Inoltre, mentre la variante inglese è ormai «ampiamente predominante, particolare attenzione - si rileva - va riservata alla variante brasiliana, la cui prevalenza è rimasta pressoché invariata rispetto alle precedenti indagini». Al fine di contenere ed attenuare l’impatto delle varianti è importante, avvertono gli esperti, mantenere l’incidenza a valori che permettano il sistematico della maggior parte dei casi. Sulla questione delle varianti è intervenuto il presidente dell’Iss Silvio Brusaferro che, durante la consueta conferenza stampa al ministero della Salute sui dati del monitoraggio settimanale, ha sottolineato come il virus muti «continuamente ma non tutte le mutazioni sono di interesse e ci devono preoccupare. Diventano preoccupanti - ha detto - quando c'è un aumento di trasmissibilità o virulenza».
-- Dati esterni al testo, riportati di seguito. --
(** A request that is not a HEAD request gets the status of the verdict and
    the body and content type of the renderer [functor] found under its
    negotiated media type. *)
Lemma process_request_rendered (self : Healthcheck) (req : Request) (w : World)
  (results : list CheckResult) (functor : Functor) :
  path req = _path self ->
  method req <> "HEAD" ->
  backends_return self results ->
  (forall w', lookup_functor _accept_to_functor (negotiated req) w' = (Returned functor, w')) ->
  process_request self req w =
  match functor self results (_are_results_healthy results) (after_checks self w) with
  | (Returned (body, content_type), w') =>
      (Returned (Some (mkResponse
                         (HEALTHY_TO_STATUS_CODES (_are_results_healthy results))
                         body content_type)), w')
  | (Raised e, w') => (Raised e, w')
  end.
Proof.
  intros Hp Hm Hb Hl. rewrite process_request_at_path by exact Hp.
  unfold bind at 1. rewrite (collect_results_returns _ _ _ Hb).
  apply String.eqb_neq in Hm. rewrite Hm.
  fold (after_checks self w). cbv zeta. unfold bind. rewrite Hl.
  unfold ret.
  destruct (functor self results (_are_results_healthy results) (after_checks self w))
    as [[[b c]|e] w']; reflexivity.
Qed.

(** ** The renderers *)

Lemma make_text_response_eq (self : Healthcheck) (results : list CheckResult)
  (healthy : bool) (w : World) :
  _make_text_response self results healthy w =
  (Returned (strip (LF ++ cat (map (append LF) (map reason results))), "text/plain"), w).
Proof.
  unfold _make_text_response, bind, lift.
  rewrite <- (map_map reason VStr), plain_render. reflexivity.
Qed.

Lemma strip_plain (reasons : list string) :
  strip (LF ++ cat (map (append LF) reasons)) = strip (join LF reasons).
Proof.
  destruct reasons as [|r rs]; [reflexivity|].
  rewrite join_cons. cbn [map cat]. unfold strip. norm_str. reflexivity.
Qed.

(** ** The verdict *)

Lemma are_results_healthy_forallb (results : list CheckResult) :
  _are_results_healthy results = forallb available results.
Proof.
  induction results as [|r rs IH]; [reflexivity|].
  cbn. rewrite IH. destruct (available r); reflexivity.
Qed.

(** C1: the verdict is the logical AND of [available] over the collected
    results: it is healthy exactly when every result is available, one
    unavailable result makes it unhealthy wherever it stands, reordering
    the results does not change it, and with no result it is healthy. *)
Theorem are_results_healthy_is_and (results : list CheckResult) :
  _are_results_healthy results = fold_right andb true (map available results)
  /\ (_are_results_healthy results = true <->
      forall r, In r results -> available r = true)
  /\ (forall r, In r results -> available r = false ->
      _are_results_healthy results = false)
  /\ (forall results', Permutation results results' ->
      _are_results_healthy results' = _are_results_healthy results)
  /\ _are_results_healthy [] = true.
Proof.
  assert (Hall : _are_results_healthy results = true <->
                 forall r, In r results -> available r = true).
  { rewrite are_results_healthy_forallb. apply forallb_forall. }
  split; [|split; [exact Hall|split; [|split; [|reflexivity]]]].
  - clear Hall. induction results as [|r rs IH]; [reflexivity|].
    cbn. rewrite IH. destruct (available r); reflexivity.
  - intros r Hin Hr.
    destruct (_are_results_healthy results) eqn:E; [|reflexivity].
    rewrite (proj1 Hall eq_refl r Hin) in Hr. discriminate.
  - intros results' Hperm. rewrite !are_results_healthy_forallb.
    clear Hall.
    induction Hperm as [|x l l' _ IH|x y l|l l' l'' _ IH1 _ IH2]; cbn.
    + reflexivity.
    + now rewrite IH.
    + destruct (available x), (available y); reflexivity.
    + congruence.
Qed.

(** ** Requests to another path *)

(** C3: a request whose path differs from the configured path gets no
    response (None), and the world is left as it was: no backend is
    invoked. *)
Theorem other_path_passes_through (self : Healthcheck) (req : Request) (w : World) :
  path req <> _path self ->
  process_request self req w = (Returned None, w)
  /\ invoked (snd (process_request self req w)) = invoked w.
Proof.
  intros H. rewrite (process_request_other _ _ _ H). split; reflexivity.
Qed.
Lemma validate_rules_cases (eng : Engine) (s : State) :
  isZodSchema eng = false -> isYupSchema eng = false ->
  validate eng s
  = match validate_fields eng (fieldRules s) true
            (set_errors [] (set_isValidating true s)) with
    | (Ok ok, s1) =>
        (Ok (mkFormResult ok (simple_errors (errors s1))),
         set_isValidating false s1)
    | (Throw err, s1) => (Throw err, s1)
    end.
Proof.
  unfold isZodSchema, isYupSchema, validate. intros Hz Hy.
  unfold bind at 1 2. unfold modify at 1 2.
  destruct (activeSchema eng) as [[z|y|r]|]; try discriminate;
    unfold bind at 1, gets at 1; unfold bind at 1; simpl;
    destruct (validate_fields eng (fieldRules s) true _) as [[ok|err] s1];
    reflexivity.
Qed.

(** [isValidating] after [validate]: cleared on every return, still
    set on every exit by an exception. *)
Lemma validate_flag_by_outcome (eng : Engine) (s : State) :
  isValidating (snd (validate eng s))
  = match fst (validate eng s) with
    | Ok _ => false
    | Throw _ => true
    end.
Proof.
  destruct (activeSchema eng) as [[z|y|r]|] eqn:Hsch.
  - destruct (parseAsync z (values_obj s)) as [[]|[|e]] eqn:Hp.
    + now rewrite (proj1 (validate_zod_other eng z s Hsch) Hp).
    + now rewrite (proj2 (validate_zod_other eng z s Hsch) Hp).
    + now rewrite (validate_zod_failure eng z s e Hsch Hp).
  - destruct (validate_all y (values_obj s)) as [[]|[|e]] eqn:Hp.
    + now rewrite (proj1 (validate_yup_other eng y s Hsch) Hp).
    + now rewrite (proj2 (validate_yup_other eng y s Hsch) Hp).
    + now rewrite (validate_yup_failure eng y s e Hsch Hp).
  - rewrite validate_rules_cases
      by (unfold isZodSchema, isYupSchema; now rewrite Hsch).
    pose proof (validate_fields_validating true eng (fieldRules s) true
                  (set_errors [] (set_isValidating true s)) eq_refl) as Hv.
    destruct (validate_fields eng _ true _) as [[ok|err] s1];
      [reflexivity|exact Hv].
  - rewrite validate_rules_cases
      by (unfold isZodSchema, isYupSchema; now rewrite Hsch).
    pose proof (validate_fields_validating true eng (fieldRules s) true
                  (set_errors [] (set_isValidating true s)) eq_refl) as Hv.
    destruct (validate_fields eng _ true _) as [[ok|err] s1];
      [reflexivity|exact Hv].
Qed.
(** * Deep Gaussian Process objectives (VI and importance-weighted VI)

    A shallow embedding of [elfi/methods/bo/iwvi/models.py]: the classes
    [DGP_VI] and [DGP_IWVI], their layer-stack propagation, the two
    training objectives and the predictive operations.

    Modelling decisions.
    - Floating-point scalars are idealised as real numbers ([R]); rounding,
      overflow and NaN are outside the model.  Tensors carry no element
      type: every tensor the data, the layers and the likelihood supply is
      taken to have gpflow's float type.  The one place where the source
      meets another type, the sum of an empty Python list, is modelled.
    - A tensor is its shape together with its entries in row-major order,
      as TensorFlow stores it.  Each TensorFlow primitive the source calls
      is defined by the index equation of its documentation and returns
      [None] where TensorFlow raises (rank or size mismatch).
    - Building the graph and running it are one step here: a primitive
      that TensorFlow would reject is [None] where the source adds the
      node, although TensorFlow may report it only when the graph runs,
      and only if the fetched value depends on that node.  The statements
      on the objectives assume that the primitives succeed; the errors
      they rest on are raised while the graph is built (an index into an
      empty Python list, a concatenation of no tensors, operands of
      different element types) or by a layer.
    - Layers and the likelihood are external collaborators: records of
      functions.  A layer draws random numbers, so it threads an abstract
      random state [World]; it may raise, so it returns an [option].
    - Every call to a collaborator is recorded in a call log, a ghost
      component of the state that no computation reads. *)

From Stdlib Require Import Reals List Arith Lia Lra Bool Permutation.
Import ListNotations.

(** ** Tensors *)

Module Tensor.

Record tensor : Type := mkT { shape : list nat; data : list R }.

Definition rank (t : tensor) : nat := length (shape t).

(** Number of entries of a tensor of shape [sh]. *)
Definition size (sh : list nat) : nat := fold_right Nat.mul 1 sh.

(** Row-major position of a multi-index, and its inverse. *)
Fixpoint ravel (sh idx : list nat) : nat :=
  match sh, idx with
  | _ :: sh', i :: idx' => i * size sh' + ravel sh' idx'
  | _, _ => 0
  end.

Fixpoint unravel (sh : list nat) (k : nat) : list nat :=
  match sh with
  | [] => []
  | _ :: sh' => (k / size sh') :: unravel sh' (k mod size sh')
  end.

Fixpoint in_bounds (sh idx : list nat) : Prop :=
  match sh, idx with
  | [], [] => True
  | d :: sh', i :: idx' => i < d /\ in_bounds sh' idx'
  | _, _ => False
  end.

Definition get (t : tensor) (idx : list nat) : R :=
  nth (ravel (shape t) idx) (data t) 0%R.

(** The tensor of shape [sh] whose entry at [idx] is [f idx]. *)
Definition tabulate (sh : list nat) (f : list nat -> R) : tensor :=
  mkT sh (map (fun k => f (unravel sh k)) (seq 0 (size sh))).

(** [t] has shape [sh] and as many entries as [sh] says. *)
Definition has_shape (t : tensor) (sh : list nat) : Prop :=
  shape t = sh /\ length (data t) = size sh.

Definition scalar (x : R) : tensor := mkT [] [x].

(** Sums of reals. *)
Definition Rsum (l : list R) : R := fold_right Rplus 0%R l.

Definition big_sum (n : nat) (f : nat -> R) : R := Rsum (map f (seq 0 n)).

(** *** List helpers used for axes *)

Definition remove_at (a : nat) (l : list nat) : list nat :=
  firstn a l ++ skipn (S a) l.

Definition insert_at (a j : nat) (l : list nat) : list nat :=
  firstn a l ++ j :: skipn a l.

Fixpoint map2 {A B C} (f : A -> B -> C) (l : list A) (m : list B) : list C :=
  match l, m with
  | x :: l', y :: m' => f x y :: map2 f l' m'
  | _, _ => []
  end.

(** Python's [l[-1]]: the last element, an [IndexError] on the empty list. *)
Fixpoint py_last {A} (l : list A) : option A :=
  match l with
  | [] => None
  | [x] => Some x
  | _ :: l' => py_last l'
  end.

(** *** TensorFlow primitives *)

(** [tf.shape(t)[0]]. *)
Definition shape0 (t : tensor) : option nat :=
  match shape t with
  | [] => None
  | d :: _ => Some d
  end.

(** [tf.tile(t, multiples)]: entry [idx] of the result is entry
    [idx mod shape] of [t]. *)
Definition tile (t : tensor) (multiples : list nat) : option tensor :=
  if length multiples =? rank t
  then Some (tabulate (map2 Nat.mul (shape t) multiples)
                      (fun idx => get t (map2 Nat.modulo idx (shape t))))
  else None.

(** [t[:, None, :]]: a new axis of length one at position 1. *)
Definition newaxis1 (t : tensor) : option tensor :=
  match shape t with
  | d0 :: d1 :: rest => Some (mkT (d0 :: 1 :: d1 :: rest) (data t))
  | _ => None
  end.

(** [t[None, :, :]]: a new leading axis of length one. *)
Definition newaxis0 (t : tensor) : option tensor :=
  match shape t with
  | d0 :: d1 :: rest => Some (mkT (1 :: d0 :: d1 :: rest) (data t))
  | _ => None
  end.

(** [tf.reshape(t, sh)]. *)
Definition reshape (t : tensor) (sh : list nat) : option tensor :=
  if size sh =? size (shape t) then Some (mkT sh (data t)) else None.

Definition last_dim (t : tensor) : nat := last (shape t) 0.

Definition lead_dims (t : tensor) : list nat := removelast (shape t).

(** The part of a concatenation along the last axis that holds column
    [j], with the column inside that part. *)
Fixpoint pick (ts : list tensor) (j : nat) : option (tensor * nat) :=
  match ts with
  | [] => None
  | t :: ts' => if j <? last_dim t then Some (t, j) else pick ts' (j - last_dim t)
  end.

Fixpoint list_nat_eqb (l m : list nat) : bool :=
  match l, m with
  | [], [] => true
  | x :: l', y :: m' => (x =? y) && list_nat_eqb l' m'
  | _, _ => false
  end.

(** [tf.concat(ts, -1)]: an empty list raises, a list of one tensor is
    returned as it is, longer lists need equal leading shapes. *)
Definition concat_last (ts : list tensor) : option tensor :=
  match ts with
  | [] => None
  | [t] => Some t
  | t0 :: _ =>
      if forallb (fun t => negb (rank t =? 0)
                           && list_nat_eqb (lead_dims t) (lead_dims t0)) ts
      then Some (tabulate
                   (lead_dims t0 ++ [fold_right Nat.add 0 (map last_dim ts)])
                   (fun idx =>
                      match pick ts (last idx 0) with
                      | Some (t, j) => get t (removelast idx ++ [j])
                      | None => 0%R
                      end))
      else None
  end.

(** The entries of [t] along axis [a] at the position [idx] of the other
    axes. *)
Definition fibre (t : tensor) (a : nat) (idx : list nat) : list R :=
  map (fun j => get t (insert_at a j idx)) (seq 0 (nth a (shape t) 0)).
La variante inglese, ha osservato, «è ormai la variante di base nel nostro Paese. È importante continuare ad abbassare l’incidenza per contenere i casi». Inoltre, ha sottolineato il direttore della Prevenzione del ministero della Salute Gianni Rezza, «solo in un caso nell’indagine lampo dell’Iss è stata rilevata la variante indiana, che ad oggi non è una variante 'di preoccupazione', ma va investigata. Si parla molto dell’India ma l’epidemia lì è sostenuta in gran parte dalla variante inglese, però parliamo di un paese di 1,4 miliardi di abitanti, per cui i numeri sono comunque elevati». La svolta, anche rispetto alle varianti, ha concluso Rezza, può essere rappresentata solo dalla più ampia copertura vaccinale possibile.